Mais músicas de Albe
Descrição
Autor: Alberto La Malfa Autor: Francesco Savini. Produtor: Alessandro Gemelli Produtor: Sventura Vocal: Albe
Letra e tradução
Original
Vogliamo sempre quello che non abbiamo. Ci lamentiamo perché ci lamentiamo.
Una canzone oggi si è suicidata perché non l'hanno ascoltata.
C'è la pretesa di essere tutti uguali. L'indifferenza fa riempire gli stadi.
Fa più rumore se inciampi a una sfilata di una bomba scoppiata.
Ma tanto è bello perché non serve a niente, quindi facciamolo un po' come ci prende.
Quel poco amore che dal fondo ho grattato, ho grattato.
Svegliamo ancora nel turista per sempre, come se quello che abbiamo non valga niente.
Ma che gran peccato.
Oh, tu dimmi come faccio a vivere una vita che di buono vede solo l'amore di una madre al proprio figlio.
Tu dimmi come faccio a tornare nel mio quartiere e non volermene andare via, come fanno tutti, come han fatto tutti.
A volte il mondo mi sembra disumano.
Tutti beati, beoti, battisti, Battiato, radical chic, finti perbenisti, dal circolino al circolo per sentirsi un po' protagonisti.
Poi c'è una fetta di persone per fortuna, lavora, ama, sogna, studia e sa cultura.
Mi aggrappo a voi, sì, per galleggiare in questo mare di cazzate che stanno per affondare.
Ma tanto è bello perché non c'è più niente, quindi prendiamolo anche se non ci serve.
Quel poco amore che sul fondo ho buttato, ho buttato.
E non sarà per quel turista per sempre che ci farà viver la vita che abbiamo in mente.
E non sarà un peccato.
Oh, tu dimmi come faccio a vivere una vita che di buono vede solo l'amore di una madre al proprio figlio.
Tu dimmi come faccio a tornare nel mio quartiere e non volermene andare via, come fanno tutti, come han fatto tutti.
Come han fatto tutti.
E non volermene andare via, come fanno tutti, come han fatto tutti.
Tradução em português
Sempre queremos o que não temos.
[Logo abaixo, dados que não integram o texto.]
(** * chatapp: data ingestion, enrichment, intent routing, analytic tools

    A shallow embedding of the parts of the repository whose properties
    are stated here:

    - [src/services/csvTools.js]: [parseLine], [parseCsvToRows],
      [resolveCol], [numericValues], [median], [fmt], [buildSlimCsv],
      [enrichWithEngagement], the lines of [computeDatasetSummary], and
      the cases of [executeTool];
    - [src/components/Chat.js]: the routing-intent block of [handleSend],
      [toBase64], [parseCSV], [loadJsonAsRows] and what the handlers of a
      dropped file store of a CSV file;
    - [server/index.js]: [replicateRunWithRetry] and the limit of
      [/api/youtube-download];
    - [server/youtubeDownload.js]: [parseChannelUrl];
    - the client of the channel download: the reading of the stream in
      [downloadChannelData].

    Conventions of the embedding.

    - A JavaScript string is a Rocq [string]: a sequence of code units,
      here restricted to the code units below 256, on which the lower
      case of a character does not depend on its neighbours.
    - A JavaScript Number is an IEEE-754 binary64 value, modelled by the
      [spec_float] of the standard library at precision 53 and maximal
      exponent 1024 (round to nearest, ties to even), so that rounding,
      overflow, infinities and NaN behave as they do in the program.
    - A JavaScript object is an association list in insertion order; its
      enumeration order ([Object.keys], [Object.entries], spread) lists
      the array-index keys first, in ascending numeric order, then the
      other keys in insertion order. An object has its own properties
      only: what it inherits from [Object.prototype] is left out. The
      names concerned are those of [JS.inherited]; the properties
      that the read or the write of such a name would change exclude
      it.
    - A row holds primitive values (strings, numbers, booleans, null).
    - An exception is an explicit [Throw] outcome. The limits of an
      engine (stack depth, number of arguments of a call) are left out,
      and so is the logging to the console. *)

From stdpp Require Import gmap strings list.
From Stdlib Require Import ZArith List String Ascii Bool Lia SpecFloat Permutation Sorted.
Import ListNotations.

Local Open Scope Z_scope.
Local Open Scope string_scope.

(** ** JavaScript numbers *)

Module Num.

Definition number : Type := spec_float.

Definition prec : Z := 53.
Definition emax : Z := 1024.

Definition NaN : number := S754_nan.
Definition zero : number := S754_zero false.

Definition add : number -> number -> number := SFadd prec emax.
Definition sub : number -> number -> number := SFsub prec emax.
Definition mul : number -> number -> number := SFmul prec emax.
Definition div : number -> number -> number := SFdiv prec emax.
Definition sqrt : number -> number := SFsqrt prec emax.
Definition ltb : number -> number -> bool := SFltb.
Definition leb : number -> number -> bool := SFleb.
Definition eqb : number -> number -> bool := SFeqb.

(** [isNaN(v)] on a Number. *)
Definition isNaN (x : number) : bool :=
  match x with S754_nan => true | _ => false end.

Definition isZero (x : number) : bool :=
  match x with S754_zero _ => true | _ => false end.

(** The Number nearest to the rational [(-1)^neg * num / den]: the
    division of the standard library rounds the exact quotient of two
    integer significands of any size. *)
Definition ofQ (neg : bool) (num den : positive) : number :=
  SFdiv prec emax (S754_finite neg num 0) (S754_finite false den 0).

Definition ofZ (z : Z) : number :=
  match z with
  | Z0 => S754_zero false
  | Zpos p => ofQ false p 1
  | Zneg p => ofQ true p 1
  end.

Definition ofNat (n : nat) : number := ofZ (Z.of_nat n).

(** The Number denoted by the decimal literal [(-1)^neg * m * 10^e]. *)
Definition ofDecimal (neg : bool) (m : Z) (e : Z) : number :=
  match m with
  | Zpos p =>
      match e with
      | Zneg k => ofQ neg p (Pos.pow 10 k)
      | Z0 => ofQ neg p 1
      | Zpos k => ofQ neg (p * Pos.pow 10 k) 1
      end
  | _ => S754_zero neg
  end.

(** [x ** 2], taken as the correctly rounded square. *)
Definition square (x : number) : number := mul x x.

(** [Number(x.toFixed(f))], the composition the program uses ([+x.toFixed(f)]).
    [toFixed] picks the integer [n] with [n / 10^f] nearest to [|x|], the
    larger one on a tie, and prints it with [f] decimals (keeping the sign
    of a negative [x]); at or above [10^21], and for NaN and the
    infinities, it prints the number itself, which reads back unchanged. *)
Definition toFixedNumber (f : nat) (x : number) : number :=
  match x with
  | S754_finite s m e =>
      let scale := Z.pow 10 (Z.of_nat f) in
      let big :=
        match e with
        | Zneg k => Z.leb (Z.pow 10 21 * Z.pow 2 (Zpos k)) (Zpos m)
        | _ => Z.leb (Z.pow 10 21) (Zpos m * Z.pow 2 e)
        end in
      if big then x
      else
        let n :=
          match e with
          | Zneg k => (2 * Zpos m * scale + Z.pow 2 (Zpos k)) / (2 * Z.pow 2 (Zpos k))
          | _ => Zpos m * Z.pow 2 e * scale
          end in
        match n with
        | Zpos p => ofQ s p (Z.to_pos scale)
        | _ => S754_zero s
        end
  | S754_zero _ => S754_zero false
  | _ => x
  end.

(** [Math.min(...vals)] and [Math.max(...vals)], as the language defines
    them: NaN if any argument is NaN, and [-0] below [+0]. *)
Definition min_step (lowest x : number) : number :=
  if isNaN lowest || isNaN x then NaN
  else
    match x, lowest with
    | S754_zero true, S754_zero false => x
    | _, _ => if ltb x lowest then x else lowest
    end.

Definition max_step (highest x : number) : number :=
  if isNaN highest || isNaN x then NaN
  else
    match x, highest with
    | S754_zero false, S754_zero true => x
    | _, _ => if ltb highest x then x else highest
    end.

Definition Math_min (vals : list number) : number :=
  fold_left min_step vals (S754_infinity false).

Definition Math_max (vals : list number) : number :=
  fold_left max_step vals (S754_infinity true).

(** *** Order and sign of numbers *)

Ltac compare_cases :=
  repeat match goal with
  | H : context [Z.compare ?a ?b] |- _ =>
      destruct (Z.compare_spec a b); try discriminate H
  | |- context [Z.compare ?a ?b] => destruct (Z.compare_spec a b)
  | H : context [Pos.compare_cont Eq ?a ?b] |- _ =>
      change (Pos.compare_cont Eq a b) with (Pos.compare a b) in H;
      destruct (Pos.compare_spec a b); try discriminate H
  | |- context [Pos.compare_cont Eq ?a ?b] =>
      change (Pos.compare_cont Eq a b) with (Pos.compare a b);
      destruct (Pos.compare_spec a b)
  end.

Lemma leb_trans (x y z : number) :
  leb x y = true -> leb y z = true -> leb x z = true.
Proof.
  unfold leb, SFleb, SFcompare.
  destruct x as [sx|sx| |sx mx ex], y as [sy|sy| |sy my ey],
    z as [sz|sz| |sz mz ez];
    try destruct sx; try destruct sy; try destruct sz;
    intros H1 H2; try discriminate H1; try discriminate H2; try reflexivity;
    cbn in *; compare_cases; subst; try reflexivity; try lia.
Qed.

Lemma leb_refl (x : number) : isNaN x = false -> leb x x = true.
Proof.
  unfold leb, SFleb, SFcompare.
  destruct x as [sx|sx| |sx mx ex]; try destruct sx; intro H;
    try discriminate H; try reflexivity;
    rewrite Z.compare_refl;
    change (Pos.compare_cont Eq mx mx) with (Pos.compare mx mx);
    rewrite Pos.compare_refl; reflexivity.
Qed.

(** On numbers other than NaN the order is total. *)
Lemma ltb_false_leb (x y : number) :
  isNaN x = false -> isNaN y = false -> ltb x y = false -> leb y x = true.
Proof.
  unfold ltb, leb, SFltb, SFleb, SFcompare.
  destruct x as [sx|sx| |sx mx ex], y as [sy|sy| |sy my ey];
    try destruct sx; try destruct sy;
    intros H1 H2 H3; try discriminate H1; try discriminate H2;
    try discriminate H3; try reflexivity;
    cbn in *; compare_cases; subst; try reflexivity; try lia;
    try discriminate H3.
Qed.

Lemma ltb_leb (x y : number) : ltb x y = true -> leb x y = true.
Proof.
  unfold ltb, leb, SFltb, SFleb.
  destruct (SFcompare x y) as [[| |]|]; intro H; try discriminate H; reflexivity.
Qed.

(** [Math.min] and [Math.max] over numbers other than NaN bound every
    argument. *)
Lemma min_step_spec (lowest x : number) :
  isNaN lowest = false -> isNaN x = false ->
  isNaN (min_step lowest x) = false
  /\ leb (min_step lowest x) lowest = true
  /\ leb (min_step lowest x) x = true.
Proof.
  intros Hl Hx. unfold min_step. rewrite Hl, Hx. cbn [orb].
  assert (isNaN (if ltb x lowest then x else lowest) = false
          /\ leb (if ltb x lowest then x else lowest) lowest = true
          /\ leb (if ltb x lowest then x else lowest) x = true) as Hgen.
  { destruct (ltb x lowest) eqn:E.
    - repeat split; [exact Hx | apply ltb_leb, E | apply leb_refl, Hx].
    - repeat split; [exact Hl | apply leb_refl, Hl
                     | apply ltb_false_leb; assumption]. }
  destruct x as [[|]| | |], lowest as [[|]| | |]; try exact Hgen;
    repeat split; reflexivity.
Qed.

Lemma max_step_spec (highest x : number) :
  isNaN highest = false -> isNaN x = false ->
  isNaN (max_step highest x) = false
  /\ leb highest (max_step highest x) = true
  /\ leb x (max_step highest x) = true.
Proof.
  intros Hh Hx. unfold max_step. rewrite Hh, Hx. cbn [orb].
  assert (isNaN (if ltb highest x then x else highest) = false
          /\ leb highest (if ltb highest x then x else highest) = true
          /\ leb x (if ltb highest x then x else highest) = true) as Hgen.
  { destruct (ltb highest x) eqn:E.
    - repeat split; [exact Hx | apply ltb_leb, E | apply leb_refl, Hx].
    - repeat split; [exact Hh | apply leb_refl, Hh
                     | apply ltb_false_leb; assumption]. }
  destruct x as [[|]| | |], highest as [[|]| | |]; try exact Hgen;
    repeat split; reflexivity.
Qed.

Lemma fold_min_spec (vals : list number) (lowest : number) :
  isNaN lowest = false ->
  Forall (fun x => isNaN x = false) vals ->
  isNaN (fold_left min_step vals lowest) = false
  /\ leb (fold_left min_step vals lowest) lowest = true
  /\ Forall (fun x => leb (fold_left min_step vals lowest) x = true) vals.
Proof.
  intros Hl Hvals. revert lowest Hl.
  induction Hvals as [|x vals Hx _ IH]; intros lowest Hl; cbn [fold_left].
  - repeat split; [exact Hl | apply leb_refl, Hl | constructor].
  - destruct (min_step_spec lowest x Hl Hx) as (Hn & Hle1 & Hle2).
    destruct (IH _ Hn) as (Hn' & Hle' & Hall).
    repeat split; [exact Hn' | eapply leb_trans; eassumption|].
    constructor; [eapply leb_trans; eassumption | exact Hall].
Qed.

Lemma fold_max_spec (vals : list number) (highest : number) :
  isNaN highest = false ->
  Forall (fun x => isNaN x = false) vals ->
  isNaN (fold_left max_step vals highest) = false
  /\ leb highest (fold_left max_step vals highest) = true
  /\ Forall (fun x => leb x (fold_left max_step vals highest) = true) vals.
Proof.
  intros Hh Hvals. revert highest Hh.
  induction Hvals as [|x vals Hx _ IH]; intros highest Hh; cbn [fold_left].
  - repeat split; [exact Hh | apply leb_refl, Hh | constructor].
  - destruct (max_step_spec highest x Hh Hx) as (Hn & Hle1 & Hle2).
    destruct (IH _ Hn) as (Hn' & Hle' & Hall).
    repeat split; [exact Hn' | eapply leb_trans; eassumption|].
    constructor; [eapply leb_trans; eassumption | exact Hall].
Qed.

(** A number that is NaN or has no minus sign. *)
Definition unsigned (x : number) : Prop :=
  match x with
  | S754_nan => True
  | S754_zero s | S754_infinity s | S754_finite s _ _ => s = false
  end.

Lemma unsigned_spec (x : number) :
  unsigned x -> isNaN x = true \/ leb zero x = true.
Proof.
  destruct x as [s|s| |s m e]; cbn; intro H; subst; auto.
Qed.

(** Rounding keeps the sign it is given. *)
Lemma binary_round_aux_sign (s : bool) (m e : Z) (l : location) :
  match binary_round_aux prec emax s m e l with
  | S754_nan => True
  | S754_zero s' | S754_infinity s' | S754_finite s' _ _ => s' = s
  end.
Proof.
  unfold binary_round_aux.
  destruct (shr_fexp prec emax m e l) as [mrs' e'].
  destruct (shr_fexp prec emax _ e' loc_Exact) as [mrs'' e''].
  destruct (shr_m mrs''); [reflexivity | | exact I].
  destruct (Z.leb e'' (emax - prec)); reflexivity.
Qed.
Reclamamos porque reclamamos.
Uma música cometeu suicídio hoje porque não a ouviram.
Existe a afirmação de que somos todos iguais. A indiferença enche os estádios.
Faz mais barulho se você tropeçar em um desfile do que uma bomba explodir.
Mas é bom porque é inútil, então vamos fazer como quisermos.
Aquele amorzinho que eu raspei do fundo, eu raspei.
Ainda acordamos no turista para sempre, como se o que temos não valesse nada.
Mas que pena.
Ah, me diga como posso viver uma vida que só tem como bom o amor de uma mãe por seu filho.
Você me diz como posso voltar para o meu bairro e não querer ir embora, como todo mundo faz, como todo mundo fez.
Às vezes o mundo me parece desumano.
Todos abençoados, idiotas, batistas, battiatos, radicais chiques, falsos respeitáveis, de clube em clube para se sentirem um pouco protagonistas.
Depois há um segmento de pessoas que felizmente trabalham, amam, sonham, estudam e conhecem cultura.
Eu te agarro, sim, para flutuar nesse mar de merda que afunda.
Mas é bom porque não sobrou nada, então vamos pegar mesmo que não precisemos.
Aquele amorzinho que joguei no fundo, joguei fora.
E não será para aquele turista eterno que nos fará viver a vida que temos em mente.
E não será uma vergonha.
Ah, me diga como posso viver uma vida que só tem como bom o amor de uma mãe por seu filho.
Você me diz como posso voltar para o meu bairro e não querer ir embora, como todo mundo faz, como todo mundo fez.
Como todo mundo fez.
E não querer ir embora, como todo mundo faz, como todo mundo já fez.